Human papillomavirus (HPV) is the causative agent in
cervical cancer. HPV oncogenes are major drivers of the transformed phenotype, and the
cancers remain addicted to these oncogenes. A screen of the human kinome has identified inhibition of
Aurora kinase A (
AURKA) as being synthetically lethal on the background of HPV E7 expression. The investigational
AURKA inhibitor
MLN8237/
Alisertib selectively promoted apoptosis in the HPV
cancers. The apoptosis was driven by an extended mitotic delay in the
Alisertib-treated HPV E7-expressing cells. This had the effect of reducing Mcl-1 levels, which is destabilized in mitosis, and increasing BIM levels, normally destabilized by Aurora A in mitosis. Overexpression of Mcl-1 reduced sensitivity to the
drug.
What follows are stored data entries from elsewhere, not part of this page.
(* ===== verification/SessionSpec.v ===== *)
(** * Sessions of reads and writes

    The abstract file system, a finite map, and the refinement: on a mount without locks, over a
    server that stores files, every session of the operations on contents is a run of it. *)

From S2P Require Import Prelude Utils UtilsSpec Exception Control Buffer Stack State Wp Demo Curl Rules Method MethodSpec Pool Progress Sends Locks Propfind Dav DavSpec OperSpec OperProgress TextSpec Server ServerSpec StoreSpec.
#[local] Open Scope Z_scope.
#[local] Open Scope c_scope.

(** ** The abstract file system *)

Section Abstract.
(** The key of a path. *)
Variable key : string -> string.
Implicit Types (fs : gmap string bytes) (op : operation).

(** What an operation that succeeds makes of the files: a removal takes what is below a collection with
    it, and of a renaming it is said what becomes of a file. *)
Definition effect op fs fs' : Prop :=
  match op with
  | Owrite p b _ o => fs' = <[key p := patch (default [] (fs !! key p)) o b]> fs
  | Ounlink p | Ormdir p => fs' = cut (key p) fs
  | Omknod p _ _ | Ocreate p _ _ => fs' = <[key p := []]> fs
  | Orename a b f => moved (key a) (key b) (negb (f =? 0)) fs fs'
  | _ => fs' = fs
  end.

(** The files that it may change. *)
Definition footprint op : string -> bool :=
  match op with
  | Owrite p _ _ _ | Omknod p _ _ | Ocreate p _ _ => at_url (key p)
  | Ounlink p | Ormdir p => below (key p)
  | Orename a b _ => fun k => below (key a) k || below (key b) k
  | _ => fun _ => false
  end.

(** What it answers when it succeeds, with the caller's array after it. *)
Definition replies op fs (r : Z) (out : bytes) : Prop :=
  match op with
  | Oread p n o => forall c, fs !! key p = Some c -> r = zlen (slice c o n) /\ take (Z.to_nat r) out = slice c o n
  | Oreadlink p n => r = 0 /\ forall c, fs !! key p = Some c ->
      take (S (length (slice c 0 (n - 1)))) out = slice c 0 (n - 1) ++ [NUL]
  | Owrite _ _ n _ => r = n
  | _ => r = 0
  end.

Inductive fs_step op fs (r : Z) (out : bytes) fs' : Prop :=
  | fs_done : 0 <= r -> replies op fs r out -> effect op fs fs' -> off (footprint op) fs fs' -> fs_step op fs r out fs'
  | fs_error : r < 0 -> off (footprint op) fs fs' -> fs_step op fs r out fs'.
(** * keycloak-proxy: the OAuth flow handlers of [handlers.go]

    A shallow embedding of the request handlers of the proxy
    ([oauthAuthorizationHandler], [oauthCallbackHandler], [loginHandler],
    [logoutHandler], [expirationHandler], [retrieveRefreshToken],
    [getRedirectionURL]) and the properties of the specification that
    concern them.

    A handler is a computation over the gin context.  What it does to the
    outside world (log lines, response writes, cookies, calls to the
    provider and to the store) is recorded, in program order, as a list of
    events; [return] in the middle of a handler is an early exit of the
    computation.  Functions of the repository that live outside
    [handlers.go], and the library calls with an outcome the handler
    branches on, are the fields of the class [Externals]. *)

From Stdlib Require Import ZArith String Ascii List Lia Bool.
From stdpp Require Import base option strings gmap.
Import ListNotations.

Open Scope string_scope.

(** ** Go values *)

(** [time.Time] as nanoseconds on the time line, [time.Duration] as the
    [int64] count of nanoseconds it is. *)
Definition Time := Z.
Definition Duration := Z.

Definition minDuration : Duration := (- 2 ^ 63)%Z.
Definition maxDuration : Duration := (2 ^ 63 - 1)%Z.

(** [int64] wrap-around, for arithmetic on durations. *)
Definition wrap64 (z : Z) : Z := ((z + 2 ^ 63) mod 2 ^ 64 - 2 ^ 63)%Z.

Definition Nanosecond : Duration := 1%Z.
Definition Second : Duration := (1000000000 * Nanosecond)%Z.
Definition Hour : Duration := (3600 * Second)%Z.

(** [t.Sub(u)]: the difference, or the largest (smallest) duration when the
    difference does not fit. *)
Definition Sub (t u : Time) : Duration :=
  let d := (t - u)%Z in
  if (d <? minDuration)%Z then minDuration
  else if (maxDuration <? d)%Z then maxDuration
  else d.

(** [a * b] on [time.Duration]. *)
Definition mulDuration (a b : Duration) : Duration := wrap64 (a * b).

(** A Go [error] is kept as the text of [err.Error()]; a call that returns
    [(v, err)] is a [result]. *)
Definition error := string.

Inductive result (A : Type) : Type :=
| Ok (v : A)
| Err (err : error).
Arguments Ok {A} v.
Arguments Err {A} err.

(** [net/http] status codes used by the handlers. *)
Definition StatusOK : Z := 200.
Definition StatusNoContent : Z := 204.
Definition StatusFound : Z := 302.
Definition StatusBadRequest : Z := 400.
Definition StatusUnauthorized : Z := 401.
Definition StatusForbidden : Z := 403.
Definition StatusNotAcceptable : Z := 406.
Definition StatusInternalServerError : Z := 500.
Definition StatusNotImplemented : Z := 501.

(** [oauth2.ErrorInvalidGrant] of go-oidc. *)
Definition ErrorInvalidGrant : string := "invalid_grant".

(** [strings.HasPrefix s p] *)
Definition HasPrefix (s p : string) : bool := String.prefix p s.

(** [url.Values] and [http.Header]: a key maps to the list of its values,
    [Get] is the first of them, or [""] when the key has none. *)
Definition Values_Get (m : gmap string (list string)) (key : string) : string :=
  match m !! key with
  | Some (v :: _) => v
  | _ => ""
  end.

(** The parts of [*gin.Context] that the handlers read. *)
Record Context := {
  Request_TLS : bool;                        (* cx.Request.TLS != nil *)
  Request_Host : string;                     (* cx.Request.Host *)
  Request_RemoteAddr : string;               (* cx.Request.RemoteAddr *)
  Request_Header : gmap string (list string);   (* cx.Request.Header *)
  Request_Query : gmap string (list string);    (* cx.Request.URL.Query() *)
  Request_PostForm : gmap string (list string)  (* body parameters *)
}.

(** [cx.Request.URL.Query().Get(key)], which is also [cx.Query(key)]. *)
Definition Query (cx : Context) (key : string) : string :=
  Values_Get (Request_Query cx) key.

(** [cx.Request.Header.Get(key)], for a key in canonical form. *)
Definition Header_Get (cx : Context) (key : string) : string :=
  Values_Get (Request_Header cx) key.

(** [cx.Request.PostFormValue(key)] *)
Definition PostFormValue (cx : Context) (key : string) : string :=
  Values_Get (Request_PostForm cx) key.

(** The fields of [r.config] that [handlers.go] reads. *)
Record Config := {
  RedirectionURL : string;
  SkipTokenVerification : bool;
  Scopes : list string;
  SignInPage : string;
  Tags : list (string * string);
  EnableRefreshTokens : bool;
  EncryptionKey : string;
  EnableLoginHandler : bool;
  RevocationEndpoint : string;
  ClientID : string;
  ClientSecret : string
}.

(** [r *oauthProxy]: the configuration and the discovered provider. *)
Record oauthProxy := {
  config : Config;
  idp_EndSessionEndpoint : string      (* r.idp.EndSessionEndpoint.String() *)
}.

(** [identity] and the token sets, by the fields the handlers use. *)
Record Identity := {
  Email : string;
  ExpiresAt : Time
}.

(** The answer of the code exchange ([oauth2.TokenResponse]). *)
Record TokenResponse := {
  resp_IDToken : string;
  resp_AccessToken : string;
  resp_RefreshToken : string;
  resp_Expires : Z;
  resp_Scope : string
}.

(** [tokenResponse], the JSON document of the login handler. *)
Record tokenResponse := {
  json_IDToken : string;
  json_AccessToken : string;
  json_RefreshToken : string;
  json_ExpiresIn : Z;
  json_Scope : string
}.

(** An outgoing [http.Request], as [logoutHandler] builds it. *)
Record HttpRequest := {
  req_Method : string;
  req_URL : string;
  req_Body : string;
  req_BasicAuth : option (string * string);
  req_ContentType : string
}.

(** An [http.Response], by status and body. *)
Record HttpResponse := {
  StatusCode : Z;
  Body : string
}.
Lemma Qltb_false a b : Qltb a b = false <-> b <= a.
Proof. unfold Qltb. rewrite negb_false_iff. apply Qle_bool_iff. Qed.

Lemma Qeq_bool_false a b : Qeq_bool a b = false <-> ~ a == b.
Proof. rewrite <- not_true_iff_false, Qeq_bool_iff. reflexivity. Qed.

(** Turn the boolean tests of the code into propositions. *)
Ltac qbool :=
  repeat match goal with
  | H : Qltb _ _ = true |- _ => apply Qltb_iff in H
  | H : Qltb _ _ = false |- _ => apply Qltb_false in H
  | H : Qle_bool _ _ = true |- _ => apply Qle_bool_iff in H
  | H : Qle_bool _ _ = false |- _ =>
      apply not_true_iff_false in H; rewrite Qle_bool_iff in H; apply Qnot_le_lt in H
  | H : Qeq_bool _ _ = true |- _ => apply Qeq_bool_iff in H
  | H : Qeq_bool _ _ = false |- _ => apply Qeq_bool_false in H
  end.

(** Case on a boolean comparison of the goal, keeping the fact it decides. *)
Ltac qcase t := let E := fresh "E" in destruct t eqn:E; qbool.

(** ** JS numbers *)

Inductive num : Type :=
| Fin (q : Q)
| NaN
| PosInf
| NegInf.

Definition nneg (x : num) : num :=
  match x with
  | Fin q => Fin (- q)
  | NaN => NaN
  | PosInf => NegInf
  | NegInf => PosInf
  end.

Definition nadd (x y : num) : num :=
  match x, y with
  | Fin a, Fin b => Fin (a + b)
  | NaN, _ | _, NaN => NaN
  | PosInf, NegInf | NegInf, PosInf => NaN
  | PosInf, _ | _, PosInf => PosInf
  | NegInf, _ | _, NegInf => NegInf
  end.

Definition nsub (x y : num) : num := nadd x (nneg y).

(** An infinity of sign [pos], scaled by a finite [q]: [Infinity * q]. *)
Definition inf_scale (pos : bool) (q : Q) : num :=
  if Qeq_bool q 0 then NaN
  else if xorb pos (Qltb q 0) then PosInf else NegInf.

Definition nmul (x y : num) : num :=
  match x, y with
  | Fin a, Fin b => Fin (a * b)
  | NaN, _ | _, NaN => NaN
  | PosInf, Fin q | Fin q, PosInf => inf_scale true q
  | NegInf, Fin q | Fin q, NegInf => inf_scale false q
  | PosInf, PosInf | NegInf, NegInf => PosInf
  | PosInf, NegInf | NegInf, PosInf => NegInf
  end.

(** Division; a zero divisor is [+0]. *)
Definition ndiv (x y : num) : num :=
  match x, y with
  | Fin a, Fin b =>
      if Qeq_bool b 0 then
        (if Qeq_bool a 0 then NaN else if Qltb a 0 then NegInf else PosInf)
      else Fin (a / b)
  | NaN, _ | _, NaN => NaN
  | Fin _, (PosInf | NegInf) => Fin 0
  | (PosInf | NegInf), (PosInf | NegInf) => NaN
  | PosInf, Fin q => if Qltb q 0 then NegInf else PosInf
  | NegInf, Fin q => if Qltb q 0 then PosInf else NegInf
  end.

(** [Math.abs] *)
Definition nabs (x : num) : num :=
  match x with
  | Fin q => Fin (Qabs q)
  | NaN => NaN
  | _ => PosInf
  end.

(** [x < y]: false as soon as one side is [NaN]. *)
Definition nlt (x y : num) : bool :=
  match x, y with
  | Fin a, Fin b => Qltb a b
  | NaN, _ | _, NaN => false
  | NegInf, NegInf | PosInf, _ => false
  | NegInf, _ | _, PosInf => true
  | Fin _, NegInf => false
  end.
The level of HPV E7 expression influenced the extent of
Alisertib-induced mitotic delay and Mcl-1 reduction. Xenograft experiments with three
cervical cancer cell lines showed
Alisertib inhibited growth of HPV and non-HPV xenografts during treatment. Growth of non-HPV
tumors was delayed, but in two separate HPV
cancer cell lines, regression with no resumption of growth was detected, even at 50 days
after treatment. A transgenic model of premalignant disease driven solely by HPV E7 also demonstrated sensitivity to
drug treatment. Here, we show for the first time that targeting of the
Aurora A kinase in mice using drugs such as
Alisertib results in a curative sterilizing
therapy that may be useful in treating HPV-driven
cancers.